Your task
Locate each line with the string "that" in the listing below and copy it.
── Exercise input
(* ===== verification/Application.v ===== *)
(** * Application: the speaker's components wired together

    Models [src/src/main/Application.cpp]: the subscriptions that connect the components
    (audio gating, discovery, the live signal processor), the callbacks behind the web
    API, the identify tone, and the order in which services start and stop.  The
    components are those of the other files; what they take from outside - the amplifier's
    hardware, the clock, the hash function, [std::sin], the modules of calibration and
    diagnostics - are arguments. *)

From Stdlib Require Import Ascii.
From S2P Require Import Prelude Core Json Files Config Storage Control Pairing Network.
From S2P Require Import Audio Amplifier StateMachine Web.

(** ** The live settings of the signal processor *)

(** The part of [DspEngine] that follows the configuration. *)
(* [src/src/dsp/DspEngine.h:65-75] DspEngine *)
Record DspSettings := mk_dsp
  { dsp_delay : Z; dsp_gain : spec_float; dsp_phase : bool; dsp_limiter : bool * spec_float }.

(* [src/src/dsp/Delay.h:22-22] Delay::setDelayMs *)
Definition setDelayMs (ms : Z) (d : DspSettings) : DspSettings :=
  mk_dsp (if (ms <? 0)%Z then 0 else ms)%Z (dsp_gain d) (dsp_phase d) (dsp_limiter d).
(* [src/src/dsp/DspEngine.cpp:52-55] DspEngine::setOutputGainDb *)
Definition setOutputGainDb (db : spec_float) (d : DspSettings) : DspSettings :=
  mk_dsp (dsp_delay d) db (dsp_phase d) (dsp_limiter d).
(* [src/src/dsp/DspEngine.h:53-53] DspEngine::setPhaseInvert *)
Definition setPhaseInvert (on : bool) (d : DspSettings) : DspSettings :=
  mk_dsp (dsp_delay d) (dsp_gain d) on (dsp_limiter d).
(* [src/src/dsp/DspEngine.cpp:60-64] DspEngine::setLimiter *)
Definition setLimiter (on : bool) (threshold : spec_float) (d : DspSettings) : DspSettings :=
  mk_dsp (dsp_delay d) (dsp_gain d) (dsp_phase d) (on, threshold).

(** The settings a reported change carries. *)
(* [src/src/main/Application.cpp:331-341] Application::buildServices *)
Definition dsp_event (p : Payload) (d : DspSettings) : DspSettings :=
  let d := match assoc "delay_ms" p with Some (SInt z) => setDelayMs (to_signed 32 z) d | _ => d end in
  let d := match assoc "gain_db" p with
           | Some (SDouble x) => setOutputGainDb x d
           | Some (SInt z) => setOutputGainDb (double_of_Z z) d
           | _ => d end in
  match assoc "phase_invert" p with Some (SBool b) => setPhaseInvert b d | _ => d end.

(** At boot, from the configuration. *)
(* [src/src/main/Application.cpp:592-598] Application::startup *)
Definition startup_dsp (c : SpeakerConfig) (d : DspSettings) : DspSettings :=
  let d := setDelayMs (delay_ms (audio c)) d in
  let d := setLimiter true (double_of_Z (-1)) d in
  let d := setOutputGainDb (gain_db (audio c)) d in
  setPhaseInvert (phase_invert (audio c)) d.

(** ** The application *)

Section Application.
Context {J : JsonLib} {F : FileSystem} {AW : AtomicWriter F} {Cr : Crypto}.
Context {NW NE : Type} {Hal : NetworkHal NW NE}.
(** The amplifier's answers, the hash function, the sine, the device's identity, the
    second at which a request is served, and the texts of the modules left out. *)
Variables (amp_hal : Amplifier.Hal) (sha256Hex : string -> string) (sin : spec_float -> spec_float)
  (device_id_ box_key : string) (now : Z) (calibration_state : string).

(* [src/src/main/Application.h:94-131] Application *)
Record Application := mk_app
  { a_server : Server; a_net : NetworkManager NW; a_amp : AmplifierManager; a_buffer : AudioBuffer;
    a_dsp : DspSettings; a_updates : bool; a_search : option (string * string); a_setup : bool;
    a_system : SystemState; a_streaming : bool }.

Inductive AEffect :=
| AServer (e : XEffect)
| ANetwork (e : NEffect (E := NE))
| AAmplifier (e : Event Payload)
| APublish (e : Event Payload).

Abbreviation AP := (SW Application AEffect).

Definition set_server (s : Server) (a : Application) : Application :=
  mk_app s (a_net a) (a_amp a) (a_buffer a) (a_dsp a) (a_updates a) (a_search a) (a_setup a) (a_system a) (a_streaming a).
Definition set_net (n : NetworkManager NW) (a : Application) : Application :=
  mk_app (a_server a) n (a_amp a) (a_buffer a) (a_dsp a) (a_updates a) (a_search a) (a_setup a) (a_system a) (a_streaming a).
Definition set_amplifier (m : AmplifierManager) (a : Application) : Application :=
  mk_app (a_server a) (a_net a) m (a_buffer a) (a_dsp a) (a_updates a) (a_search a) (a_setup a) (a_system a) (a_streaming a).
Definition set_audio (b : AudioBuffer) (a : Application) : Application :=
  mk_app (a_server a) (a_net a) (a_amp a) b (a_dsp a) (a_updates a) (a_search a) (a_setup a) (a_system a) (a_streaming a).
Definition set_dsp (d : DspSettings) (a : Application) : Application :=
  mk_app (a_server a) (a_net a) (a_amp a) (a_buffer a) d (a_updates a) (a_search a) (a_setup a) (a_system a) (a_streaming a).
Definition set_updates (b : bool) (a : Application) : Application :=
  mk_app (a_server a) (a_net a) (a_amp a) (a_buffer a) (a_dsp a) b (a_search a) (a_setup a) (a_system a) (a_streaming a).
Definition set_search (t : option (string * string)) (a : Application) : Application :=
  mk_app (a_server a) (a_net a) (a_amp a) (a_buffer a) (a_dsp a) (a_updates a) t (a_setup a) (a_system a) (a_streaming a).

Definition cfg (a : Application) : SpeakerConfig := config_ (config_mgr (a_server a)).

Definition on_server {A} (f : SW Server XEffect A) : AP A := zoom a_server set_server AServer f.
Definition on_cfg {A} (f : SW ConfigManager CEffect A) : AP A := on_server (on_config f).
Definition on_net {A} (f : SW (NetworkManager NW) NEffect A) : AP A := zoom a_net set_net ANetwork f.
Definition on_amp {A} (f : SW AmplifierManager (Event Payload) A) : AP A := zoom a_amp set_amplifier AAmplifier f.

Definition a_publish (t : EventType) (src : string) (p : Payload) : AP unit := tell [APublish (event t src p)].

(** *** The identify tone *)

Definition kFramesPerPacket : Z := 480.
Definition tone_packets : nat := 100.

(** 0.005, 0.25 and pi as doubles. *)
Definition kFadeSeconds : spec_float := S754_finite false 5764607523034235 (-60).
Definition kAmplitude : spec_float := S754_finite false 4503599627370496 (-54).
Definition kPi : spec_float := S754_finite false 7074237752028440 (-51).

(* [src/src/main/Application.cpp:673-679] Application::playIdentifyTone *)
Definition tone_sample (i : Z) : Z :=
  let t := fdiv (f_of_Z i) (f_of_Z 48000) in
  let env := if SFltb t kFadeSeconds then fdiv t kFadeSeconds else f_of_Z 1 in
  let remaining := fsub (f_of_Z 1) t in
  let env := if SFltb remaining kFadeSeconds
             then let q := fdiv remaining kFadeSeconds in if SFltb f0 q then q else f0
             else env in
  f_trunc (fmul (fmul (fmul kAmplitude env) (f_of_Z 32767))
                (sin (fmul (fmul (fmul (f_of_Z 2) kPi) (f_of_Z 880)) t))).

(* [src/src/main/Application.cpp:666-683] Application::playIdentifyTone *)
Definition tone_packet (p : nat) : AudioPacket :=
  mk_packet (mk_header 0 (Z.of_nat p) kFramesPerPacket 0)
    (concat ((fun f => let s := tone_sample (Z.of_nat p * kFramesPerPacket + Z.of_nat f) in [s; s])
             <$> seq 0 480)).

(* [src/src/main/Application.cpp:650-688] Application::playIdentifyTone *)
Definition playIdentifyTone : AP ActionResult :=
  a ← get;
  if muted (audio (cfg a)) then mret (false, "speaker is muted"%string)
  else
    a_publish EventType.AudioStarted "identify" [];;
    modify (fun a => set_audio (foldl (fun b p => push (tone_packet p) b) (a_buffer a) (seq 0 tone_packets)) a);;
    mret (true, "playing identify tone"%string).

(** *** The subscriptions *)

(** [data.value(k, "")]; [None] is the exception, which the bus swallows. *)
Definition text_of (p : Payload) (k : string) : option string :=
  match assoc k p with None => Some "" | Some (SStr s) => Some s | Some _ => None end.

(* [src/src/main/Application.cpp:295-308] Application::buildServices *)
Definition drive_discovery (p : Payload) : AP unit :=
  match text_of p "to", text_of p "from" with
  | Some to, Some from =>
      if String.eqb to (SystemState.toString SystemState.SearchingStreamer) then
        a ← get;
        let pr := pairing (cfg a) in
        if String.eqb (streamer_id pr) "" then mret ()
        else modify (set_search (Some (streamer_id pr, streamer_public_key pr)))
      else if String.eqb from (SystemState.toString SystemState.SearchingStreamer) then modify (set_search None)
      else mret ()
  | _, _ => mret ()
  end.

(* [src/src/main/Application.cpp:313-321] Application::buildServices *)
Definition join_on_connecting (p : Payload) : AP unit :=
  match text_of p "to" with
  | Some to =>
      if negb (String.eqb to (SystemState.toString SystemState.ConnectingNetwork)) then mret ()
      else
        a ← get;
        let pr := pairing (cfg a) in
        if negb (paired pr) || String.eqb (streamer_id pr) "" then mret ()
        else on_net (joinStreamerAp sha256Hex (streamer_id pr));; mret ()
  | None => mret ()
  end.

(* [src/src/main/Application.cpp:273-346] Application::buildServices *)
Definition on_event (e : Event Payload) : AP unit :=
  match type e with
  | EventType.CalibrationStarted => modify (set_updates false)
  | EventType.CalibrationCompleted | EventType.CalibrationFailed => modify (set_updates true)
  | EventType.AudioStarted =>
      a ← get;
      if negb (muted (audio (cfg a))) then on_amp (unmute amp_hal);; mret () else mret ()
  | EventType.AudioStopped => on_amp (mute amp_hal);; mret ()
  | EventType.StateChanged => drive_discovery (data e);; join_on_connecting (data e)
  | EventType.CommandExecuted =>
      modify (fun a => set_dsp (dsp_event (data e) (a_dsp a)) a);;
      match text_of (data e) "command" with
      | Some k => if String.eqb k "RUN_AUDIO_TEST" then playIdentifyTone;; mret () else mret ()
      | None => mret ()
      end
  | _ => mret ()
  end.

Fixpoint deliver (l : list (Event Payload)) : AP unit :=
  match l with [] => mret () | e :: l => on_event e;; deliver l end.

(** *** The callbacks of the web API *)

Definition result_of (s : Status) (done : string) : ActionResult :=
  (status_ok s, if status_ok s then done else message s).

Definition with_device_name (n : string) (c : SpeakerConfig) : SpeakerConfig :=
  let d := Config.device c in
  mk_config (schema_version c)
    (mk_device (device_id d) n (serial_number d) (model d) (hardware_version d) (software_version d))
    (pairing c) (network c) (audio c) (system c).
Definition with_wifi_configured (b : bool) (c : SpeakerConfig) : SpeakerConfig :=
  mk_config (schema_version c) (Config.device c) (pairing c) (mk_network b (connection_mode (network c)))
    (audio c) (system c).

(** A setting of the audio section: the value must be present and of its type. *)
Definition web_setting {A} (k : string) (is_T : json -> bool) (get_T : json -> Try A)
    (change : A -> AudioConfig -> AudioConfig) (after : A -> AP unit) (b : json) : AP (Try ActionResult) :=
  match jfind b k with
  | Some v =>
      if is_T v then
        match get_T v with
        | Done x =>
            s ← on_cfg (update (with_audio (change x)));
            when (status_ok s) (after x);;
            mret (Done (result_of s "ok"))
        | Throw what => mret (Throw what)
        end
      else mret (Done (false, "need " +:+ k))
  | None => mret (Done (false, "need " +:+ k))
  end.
────
── Exercise input
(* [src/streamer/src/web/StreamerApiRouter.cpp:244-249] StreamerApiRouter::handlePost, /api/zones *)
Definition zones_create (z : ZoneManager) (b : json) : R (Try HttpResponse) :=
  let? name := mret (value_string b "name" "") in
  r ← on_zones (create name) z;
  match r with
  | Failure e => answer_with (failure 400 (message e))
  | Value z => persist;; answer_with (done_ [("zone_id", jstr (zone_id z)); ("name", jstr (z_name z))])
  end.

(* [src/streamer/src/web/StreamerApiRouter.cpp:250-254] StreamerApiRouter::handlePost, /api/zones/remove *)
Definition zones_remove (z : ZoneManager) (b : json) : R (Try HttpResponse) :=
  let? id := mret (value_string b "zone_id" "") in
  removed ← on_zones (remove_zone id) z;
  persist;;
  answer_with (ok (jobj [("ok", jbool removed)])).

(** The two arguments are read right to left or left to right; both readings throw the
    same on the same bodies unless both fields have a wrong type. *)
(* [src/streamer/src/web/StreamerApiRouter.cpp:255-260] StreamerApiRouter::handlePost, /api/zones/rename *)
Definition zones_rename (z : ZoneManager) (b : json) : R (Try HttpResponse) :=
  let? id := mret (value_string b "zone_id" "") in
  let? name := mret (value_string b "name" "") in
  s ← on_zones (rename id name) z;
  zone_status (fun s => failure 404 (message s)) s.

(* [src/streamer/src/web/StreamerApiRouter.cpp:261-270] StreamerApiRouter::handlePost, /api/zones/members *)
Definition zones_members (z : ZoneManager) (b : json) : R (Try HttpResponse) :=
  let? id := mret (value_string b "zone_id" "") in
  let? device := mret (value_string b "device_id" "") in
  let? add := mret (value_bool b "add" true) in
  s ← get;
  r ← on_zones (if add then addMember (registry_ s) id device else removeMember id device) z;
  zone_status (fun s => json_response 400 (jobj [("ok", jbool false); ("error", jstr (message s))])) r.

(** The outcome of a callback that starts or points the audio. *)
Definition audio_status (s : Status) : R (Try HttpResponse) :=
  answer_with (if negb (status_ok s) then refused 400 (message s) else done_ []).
────
── Exercise input
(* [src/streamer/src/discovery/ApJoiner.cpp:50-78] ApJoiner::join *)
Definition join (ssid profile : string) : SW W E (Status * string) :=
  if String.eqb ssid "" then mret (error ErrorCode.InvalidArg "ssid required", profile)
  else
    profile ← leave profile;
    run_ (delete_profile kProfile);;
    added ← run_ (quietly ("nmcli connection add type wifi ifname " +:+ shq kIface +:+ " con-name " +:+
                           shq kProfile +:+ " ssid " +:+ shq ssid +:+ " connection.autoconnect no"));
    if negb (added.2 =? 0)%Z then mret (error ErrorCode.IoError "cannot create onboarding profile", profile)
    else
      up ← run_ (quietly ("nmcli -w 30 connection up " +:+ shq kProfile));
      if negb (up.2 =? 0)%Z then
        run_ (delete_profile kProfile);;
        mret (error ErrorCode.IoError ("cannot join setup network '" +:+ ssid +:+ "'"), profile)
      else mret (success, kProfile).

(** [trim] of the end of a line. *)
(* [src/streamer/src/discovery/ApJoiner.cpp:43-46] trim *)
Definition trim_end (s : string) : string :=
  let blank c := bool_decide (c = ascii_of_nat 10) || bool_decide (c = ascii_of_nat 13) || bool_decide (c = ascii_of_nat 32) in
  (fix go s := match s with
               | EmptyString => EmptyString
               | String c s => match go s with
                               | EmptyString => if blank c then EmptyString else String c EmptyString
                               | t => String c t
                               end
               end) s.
────
Problem solution
    Models [src/src/main/Application.cpp]: the subscriptions that connect the components
(** The part of [DspEngine] that follows the configuration. *)
(** The outcome of a callback that starts or points the audio. *)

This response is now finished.